• **HOW TO COMPLETE THIS TASK**: The word "calls" marks the lines to report; pull each of them from the listing.

• **DATA FOR THE TASK**:
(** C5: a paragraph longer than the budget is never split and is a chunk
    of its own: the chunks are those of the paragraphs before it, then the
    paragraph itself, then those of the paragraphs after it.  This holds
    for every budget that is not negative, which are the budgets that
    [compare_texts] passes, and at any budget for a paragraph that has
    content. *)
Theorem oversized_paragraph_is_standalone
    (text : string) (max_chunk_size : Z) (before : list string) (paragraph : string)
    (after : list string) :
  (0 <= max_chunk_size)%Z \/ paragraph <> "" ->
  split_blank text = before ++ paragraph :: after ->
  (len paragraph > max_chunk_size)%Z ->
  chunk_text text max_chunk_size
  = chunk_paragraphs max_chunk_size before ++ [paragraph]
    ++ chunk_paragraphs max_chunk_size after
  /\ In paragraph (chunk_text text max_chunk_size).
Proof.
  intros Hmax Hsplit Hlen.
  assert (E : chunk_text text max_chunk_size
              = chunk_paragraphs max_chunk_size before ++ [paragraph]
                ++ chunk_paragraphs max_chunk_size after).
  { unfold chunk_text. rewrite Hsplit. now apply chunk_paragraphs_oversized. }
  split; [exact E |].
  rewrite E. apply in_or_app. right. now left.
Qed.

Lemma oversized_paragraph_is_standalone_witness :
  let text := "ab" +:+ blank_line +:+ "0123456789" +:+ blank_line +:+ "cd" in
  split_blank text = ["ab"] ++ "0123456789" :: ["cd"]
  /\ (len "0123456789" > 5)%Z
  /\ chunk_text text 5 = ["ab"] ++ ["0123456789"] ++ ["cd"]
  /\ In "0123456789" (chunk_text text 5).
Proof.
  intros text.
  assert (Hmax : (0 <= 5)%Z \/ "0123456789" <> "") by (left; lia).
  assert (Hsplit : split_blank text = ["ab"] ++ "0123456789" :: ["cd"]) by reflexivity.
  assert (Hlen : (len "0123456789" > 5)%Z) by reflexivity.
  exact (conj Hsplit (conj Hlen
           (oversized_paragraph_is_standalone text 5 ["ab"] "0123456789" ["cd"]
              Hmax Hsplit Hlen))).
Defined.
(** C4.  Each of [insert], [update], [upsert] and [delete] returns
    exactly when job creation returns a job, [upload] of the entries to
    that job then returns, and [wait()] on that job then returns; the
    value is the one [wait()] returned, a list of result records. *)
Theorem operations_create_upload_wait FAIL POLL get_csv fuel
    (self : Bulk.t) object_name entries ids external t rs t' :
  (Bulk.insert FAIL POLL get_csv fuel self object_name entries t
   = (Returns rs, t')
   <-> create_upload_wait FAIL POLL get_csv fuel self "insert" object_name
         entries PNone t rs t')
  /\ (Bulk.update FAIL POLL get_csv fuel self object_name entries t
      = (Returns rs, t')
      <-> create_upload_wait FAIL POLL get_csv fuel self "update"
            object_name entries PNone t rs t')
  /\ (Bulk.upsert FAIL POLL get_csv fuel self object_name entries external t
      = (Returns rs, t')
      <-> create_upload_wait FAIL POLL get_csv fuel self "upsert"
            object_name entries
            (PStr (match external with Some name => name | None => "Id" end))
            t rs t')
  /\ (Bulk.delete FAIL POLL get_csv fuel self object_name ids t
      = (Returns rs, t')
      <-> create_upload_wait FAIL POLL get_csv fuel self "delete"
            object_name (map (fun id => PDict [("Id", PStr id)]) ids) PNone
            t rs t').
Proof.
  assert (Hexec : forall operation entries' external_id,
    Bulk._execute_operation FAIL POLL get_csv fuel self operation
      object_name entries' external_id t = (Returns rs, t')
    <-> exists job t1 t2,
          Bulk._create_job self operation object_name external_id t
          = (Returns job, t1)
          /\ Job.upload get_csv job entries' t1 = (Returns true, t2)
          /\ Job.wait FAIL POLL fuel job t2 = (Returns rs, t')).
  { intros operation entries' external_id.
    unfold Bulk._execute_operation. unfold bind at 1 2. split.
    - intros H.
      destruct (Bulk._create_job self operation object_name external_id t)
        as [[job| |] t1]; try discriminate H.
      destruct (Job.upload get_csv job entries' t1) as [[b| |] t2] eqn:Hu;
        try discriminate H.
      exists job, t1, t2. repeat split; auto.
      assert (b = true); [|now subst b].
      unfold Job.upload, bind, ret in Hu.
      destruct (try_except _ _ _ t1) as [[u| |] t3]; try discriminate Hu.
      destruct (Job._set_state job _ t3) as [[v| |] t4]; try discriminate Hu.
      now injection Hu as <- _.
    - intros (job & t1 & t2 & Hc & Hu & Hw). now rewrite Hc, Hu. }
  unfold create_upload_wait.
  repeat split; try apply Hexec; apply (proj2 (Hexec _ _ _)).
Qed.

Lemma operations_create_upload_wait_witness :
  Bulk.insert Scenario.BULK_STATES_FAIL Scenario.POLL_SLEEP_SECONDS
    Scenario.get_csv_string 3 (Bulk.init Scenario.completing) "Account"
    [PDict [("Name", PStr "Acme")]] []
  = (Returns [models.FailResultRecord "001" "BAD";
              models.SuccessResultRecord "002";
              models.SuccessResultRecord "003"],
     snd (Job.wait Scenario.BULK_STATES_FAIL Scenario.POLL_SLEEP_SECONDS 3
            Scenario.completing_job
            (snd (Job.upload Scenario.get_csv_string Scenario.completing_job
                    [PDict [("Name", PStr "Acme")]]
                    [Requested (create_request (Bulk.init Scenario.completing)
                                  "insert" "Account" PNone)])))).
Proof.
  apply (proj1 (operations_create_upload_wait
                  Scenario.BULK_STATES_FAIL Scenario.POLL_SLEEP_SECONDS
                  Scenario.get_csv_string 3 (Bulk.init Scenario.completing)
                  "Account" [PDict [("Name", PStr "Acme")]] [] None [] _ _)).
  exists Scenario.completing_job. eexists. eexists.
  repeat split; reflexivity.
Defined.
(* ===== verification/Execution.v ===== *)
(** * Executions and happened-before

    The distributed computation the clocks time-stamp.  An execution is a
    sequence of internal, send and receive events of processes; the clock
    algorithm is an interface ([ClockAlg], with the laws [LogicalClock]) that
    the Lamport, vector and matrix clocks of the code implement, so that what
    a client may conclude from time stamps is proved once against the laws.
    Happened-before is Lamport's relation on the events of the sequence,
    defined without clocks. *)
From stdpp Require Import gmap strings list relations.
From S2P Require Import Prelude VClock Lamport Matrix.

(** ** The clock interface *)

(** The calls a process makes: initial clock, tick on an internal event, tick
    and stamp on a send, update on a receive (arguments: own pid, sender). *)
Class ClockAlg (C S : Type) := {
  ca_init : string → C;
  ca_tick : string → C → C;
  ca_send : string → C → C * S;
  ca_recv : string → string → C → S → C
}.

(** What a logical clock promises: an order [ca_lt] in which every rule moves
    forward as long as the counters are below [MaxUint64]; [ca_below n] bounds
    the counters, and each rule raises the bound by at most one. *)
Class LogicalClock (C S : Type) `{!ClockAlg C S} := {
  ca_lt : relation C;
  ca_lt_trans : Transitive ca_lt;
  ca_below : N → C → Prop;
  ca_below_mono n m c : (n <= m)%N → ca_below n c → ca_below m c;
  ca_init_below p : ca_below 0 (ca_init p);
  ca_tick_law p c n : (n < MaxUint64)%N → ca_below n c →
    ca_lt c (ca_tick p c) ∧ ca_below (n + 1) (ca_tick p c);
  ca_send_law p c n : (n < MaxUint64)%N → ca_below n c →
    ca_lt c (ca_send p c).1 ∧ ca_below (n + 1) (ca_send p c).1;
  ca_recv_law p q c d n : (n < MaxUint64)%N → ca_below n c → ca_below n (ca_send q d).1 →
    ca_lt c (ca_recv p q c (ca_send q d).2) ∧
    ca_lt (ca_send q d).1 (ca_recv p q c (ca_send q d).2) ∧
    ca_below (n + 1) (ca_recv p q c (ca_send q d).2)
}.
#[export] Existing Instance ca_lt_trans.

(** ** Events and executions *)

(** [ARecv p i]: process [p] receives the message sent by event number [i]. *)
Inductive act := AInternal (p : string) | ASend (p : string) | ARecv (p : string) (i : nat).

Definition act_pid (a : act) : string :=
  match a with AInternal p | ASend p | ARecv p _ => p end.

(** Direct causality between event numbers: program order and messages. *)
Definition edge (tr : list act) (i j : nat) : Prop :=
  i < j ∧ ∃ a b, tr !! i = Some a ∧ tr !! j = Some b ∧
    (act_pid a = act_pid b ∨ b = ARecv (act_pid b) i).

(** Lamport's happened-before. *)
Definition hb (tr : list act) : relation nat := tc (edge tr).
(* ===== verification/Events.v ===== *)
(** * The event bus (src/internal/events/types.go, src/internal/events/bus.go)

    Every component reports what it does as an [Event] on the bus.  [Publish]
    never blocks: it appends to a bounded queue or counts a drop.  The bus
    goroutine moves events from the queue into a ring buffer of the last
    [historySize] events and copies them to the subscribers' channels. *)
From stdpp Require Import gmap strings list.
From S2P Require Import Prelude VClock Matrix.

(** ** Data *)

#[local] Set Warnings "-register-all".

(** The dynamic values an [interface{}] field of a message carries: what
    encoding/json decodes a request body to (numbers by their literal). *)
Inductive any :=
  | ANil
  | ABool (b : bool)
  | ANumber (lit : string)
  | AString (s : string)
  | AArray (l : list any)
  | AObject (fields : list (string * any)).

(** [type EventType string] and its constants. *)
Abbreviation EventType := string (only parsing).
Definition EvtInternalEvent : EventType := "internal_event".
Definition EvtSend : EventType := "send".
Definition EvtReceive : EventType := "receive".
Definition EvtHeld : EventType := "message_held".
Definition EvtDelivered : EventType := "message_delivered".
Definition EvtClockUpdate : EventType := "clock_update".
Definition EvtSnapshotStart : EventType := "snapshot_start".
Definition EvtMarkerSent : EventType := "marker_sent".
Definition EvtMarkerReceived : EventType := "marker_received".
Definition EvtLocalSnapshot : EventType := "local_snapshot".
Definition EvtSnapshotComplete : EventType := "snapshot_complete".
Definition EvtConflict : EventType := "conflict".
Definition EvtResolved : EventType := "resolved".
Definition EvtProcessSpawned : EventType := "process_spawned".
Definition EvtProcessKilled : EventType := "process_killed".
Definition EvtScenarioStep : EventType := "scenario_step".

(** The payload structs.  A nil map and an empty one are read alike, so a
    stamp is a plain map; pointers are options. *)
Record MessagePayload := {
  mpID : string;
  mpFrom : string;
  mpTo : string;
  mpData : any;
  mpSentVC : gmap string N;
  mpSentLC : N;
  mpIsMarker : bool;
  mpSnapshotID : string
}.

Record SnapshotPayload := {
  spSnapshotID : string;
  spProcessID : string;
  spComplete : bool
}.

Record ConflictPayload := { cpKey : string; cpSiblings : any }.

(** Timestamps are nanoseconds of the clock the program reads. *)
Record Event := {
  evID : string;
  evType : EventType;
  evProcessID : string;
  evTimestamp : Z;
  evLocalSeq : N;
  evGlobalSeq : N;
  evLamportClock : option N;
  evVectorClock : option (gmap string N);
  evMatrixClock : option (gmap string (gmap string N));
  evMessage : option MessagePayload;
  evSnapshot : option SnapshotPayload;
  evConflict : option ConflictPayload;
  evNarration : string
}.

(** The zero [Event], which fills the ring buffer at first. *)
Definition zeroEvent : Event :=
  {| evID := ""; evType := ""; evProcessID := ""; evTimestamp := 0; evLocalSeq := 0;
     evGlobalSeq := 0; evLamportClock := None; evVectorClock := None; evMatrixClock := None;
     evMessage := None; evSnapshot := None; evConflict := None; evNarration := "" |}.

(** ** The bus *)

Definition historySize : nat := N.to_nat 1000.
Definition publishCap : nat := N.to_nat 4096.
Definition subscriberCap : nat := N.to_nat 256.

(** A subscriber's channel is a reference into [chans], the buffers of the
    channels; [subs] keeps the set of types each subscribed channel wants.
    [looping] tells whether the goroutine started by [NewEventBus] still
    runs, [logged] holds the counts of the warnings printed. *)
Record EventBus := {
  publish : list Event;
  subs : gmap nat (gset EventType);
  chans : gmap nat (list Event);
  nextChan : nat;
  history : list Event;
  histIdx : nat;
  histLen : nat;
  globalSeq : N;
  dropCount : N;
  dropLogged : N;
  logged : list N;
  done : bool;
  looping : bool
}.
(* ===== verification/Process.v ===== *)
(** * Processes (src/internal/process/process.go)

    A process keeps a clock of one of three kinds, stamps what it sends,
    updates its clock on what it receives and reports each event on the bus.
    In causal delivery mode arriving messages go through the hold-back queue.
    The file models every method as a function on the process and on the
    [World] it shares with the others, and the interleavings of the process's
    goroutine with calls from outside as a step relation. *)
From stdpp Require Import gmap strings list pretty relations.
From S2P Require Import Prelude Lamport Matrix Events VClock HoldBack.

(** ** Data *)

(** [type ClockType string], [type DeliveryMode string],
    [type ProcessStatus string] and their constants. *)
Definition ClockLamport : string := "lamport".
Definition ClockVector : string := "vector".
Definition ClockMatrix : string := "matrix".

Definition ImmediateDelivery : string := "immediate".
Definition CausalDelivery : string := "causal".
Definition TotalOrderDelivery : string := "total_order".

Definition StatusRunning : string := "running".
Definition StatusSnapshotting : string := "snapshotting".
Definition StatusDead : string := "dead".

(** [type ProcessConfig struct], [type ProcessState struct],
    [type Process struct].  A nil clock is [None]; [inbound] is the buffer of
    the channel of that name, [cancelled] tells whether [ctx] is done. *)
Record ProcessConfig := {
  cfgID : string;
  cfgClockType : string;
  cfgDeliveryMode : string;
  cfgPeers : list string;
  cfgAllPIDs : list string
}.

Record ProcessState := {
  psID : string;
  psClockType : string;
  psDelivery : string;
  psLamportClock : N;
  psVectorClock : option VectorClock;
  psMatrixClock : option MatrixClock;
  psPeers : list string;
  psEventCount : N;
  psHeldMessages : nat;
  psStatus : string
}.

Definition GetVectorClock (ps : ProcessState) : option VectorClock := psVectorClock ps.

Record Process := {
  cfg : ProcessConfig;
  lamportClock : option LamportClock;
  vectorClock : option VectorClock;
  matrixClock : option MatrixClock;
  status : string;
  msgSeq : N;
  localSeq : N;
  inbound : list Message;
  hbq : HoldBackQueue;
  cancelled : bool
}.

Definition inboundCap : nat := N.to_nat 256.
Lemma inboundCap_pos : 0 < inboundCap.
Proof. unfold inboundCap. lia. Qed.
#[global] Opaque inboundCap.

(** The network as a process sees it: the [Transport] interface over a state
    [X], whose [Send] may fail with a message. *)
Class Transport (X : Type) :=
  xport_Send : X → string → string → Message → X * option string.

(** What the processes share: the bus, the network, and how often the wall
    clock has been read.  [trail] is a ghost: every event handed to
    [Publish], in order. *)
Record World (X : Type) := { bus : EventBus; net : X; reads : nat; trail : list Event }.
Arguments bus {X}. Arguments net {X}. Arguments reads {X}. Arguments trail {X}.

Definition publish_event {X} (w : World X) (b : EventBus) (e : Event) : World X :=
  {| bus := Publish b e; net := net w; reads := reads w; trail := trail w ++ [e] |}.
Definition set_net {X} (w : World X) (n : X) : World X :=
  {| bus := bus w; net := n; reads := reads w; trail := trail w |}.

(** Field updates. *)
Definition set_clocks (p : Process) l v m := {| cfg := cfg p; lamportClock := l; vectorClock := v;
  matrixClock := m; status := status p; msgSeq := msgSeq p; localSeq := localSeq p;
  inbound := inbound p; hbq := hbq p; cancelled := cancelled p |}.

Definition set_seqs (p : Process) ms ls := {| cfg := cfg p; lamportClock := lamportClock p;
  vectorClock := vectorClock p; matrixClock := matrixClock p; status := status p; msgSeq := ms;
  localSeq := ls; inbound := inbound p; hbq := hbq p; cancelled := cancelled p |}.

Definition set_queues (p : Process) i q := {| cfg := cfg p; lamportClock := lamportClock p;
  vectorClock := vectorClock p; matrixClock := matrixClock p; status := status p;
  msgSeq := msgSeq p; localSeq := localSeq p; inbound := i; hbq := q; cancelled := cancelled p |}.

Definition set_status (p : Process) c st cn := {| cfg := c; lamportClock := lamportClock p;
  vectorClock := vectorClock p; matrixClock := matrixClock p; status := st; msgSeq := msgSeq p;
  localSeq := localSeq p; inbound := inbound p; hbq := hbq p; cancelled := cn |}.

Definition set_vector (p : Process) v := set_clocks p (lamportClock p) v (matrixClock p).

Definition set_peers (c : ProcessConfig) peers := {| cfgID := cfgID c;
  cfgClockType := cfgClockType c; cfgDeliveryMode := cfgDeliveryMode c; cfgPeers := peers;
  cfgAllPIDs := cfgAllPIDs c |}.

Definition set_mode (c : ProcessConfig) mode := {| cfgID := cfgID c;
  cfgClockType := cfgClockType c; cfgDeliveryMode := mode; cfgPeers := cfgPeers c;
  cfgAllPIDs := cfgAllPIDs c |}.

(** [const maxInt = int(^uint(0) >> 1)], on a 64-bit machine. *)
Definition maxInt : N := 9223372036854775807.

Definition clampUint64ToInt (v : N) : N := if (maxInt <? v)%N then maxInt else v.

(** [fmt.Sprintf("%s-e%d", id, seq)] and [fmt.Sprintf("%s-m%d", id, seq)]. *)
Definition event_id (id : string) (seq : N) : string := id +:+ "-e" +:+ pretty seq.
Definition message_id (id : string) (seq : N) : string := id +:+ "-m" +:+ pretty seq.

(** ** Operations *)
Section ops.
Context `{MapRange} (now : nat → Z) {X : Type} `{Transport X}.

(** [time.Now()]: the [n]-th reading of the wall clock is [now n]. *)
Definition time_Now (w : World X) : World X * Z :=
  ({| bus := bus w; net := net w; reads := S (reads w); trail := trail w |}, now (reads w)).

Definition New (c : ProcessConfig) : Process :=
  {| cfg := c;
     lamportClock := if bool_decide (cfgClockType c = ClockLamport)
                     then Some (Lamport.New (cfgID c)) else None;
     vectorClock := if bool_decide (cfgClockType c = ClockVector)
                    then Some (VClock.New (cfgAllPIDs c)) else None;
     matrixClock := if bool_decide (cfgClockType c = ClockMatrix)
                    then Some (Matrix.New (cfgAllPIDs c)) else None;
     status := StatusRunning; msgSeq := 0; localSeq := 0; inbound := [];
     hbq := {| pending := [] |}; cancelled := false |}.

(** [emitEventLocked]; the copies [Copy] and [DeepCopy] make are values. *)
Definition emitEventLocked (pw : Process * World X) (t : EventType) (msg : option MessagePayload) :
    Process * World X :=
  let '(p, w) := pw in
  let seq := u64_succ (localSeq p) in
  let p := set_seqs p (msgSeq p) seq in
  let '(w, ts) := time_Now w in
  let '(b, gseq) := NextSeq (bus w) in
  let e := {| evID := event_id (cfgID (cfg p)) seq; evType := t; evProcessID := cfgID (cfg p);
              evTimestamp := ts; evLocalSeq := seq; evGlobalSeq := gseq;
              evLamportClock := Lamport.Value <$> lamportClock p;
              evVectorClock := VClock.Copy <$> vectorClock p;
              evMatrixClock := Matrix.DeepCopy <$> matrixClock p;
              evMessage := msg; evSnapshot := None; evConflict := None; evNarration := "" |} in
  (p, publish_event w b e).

• **OUTPUT**:
(** The calls a process makes: initial clock, tick on an internal event, tick
    goroutine with calls from outside as a step relation. *)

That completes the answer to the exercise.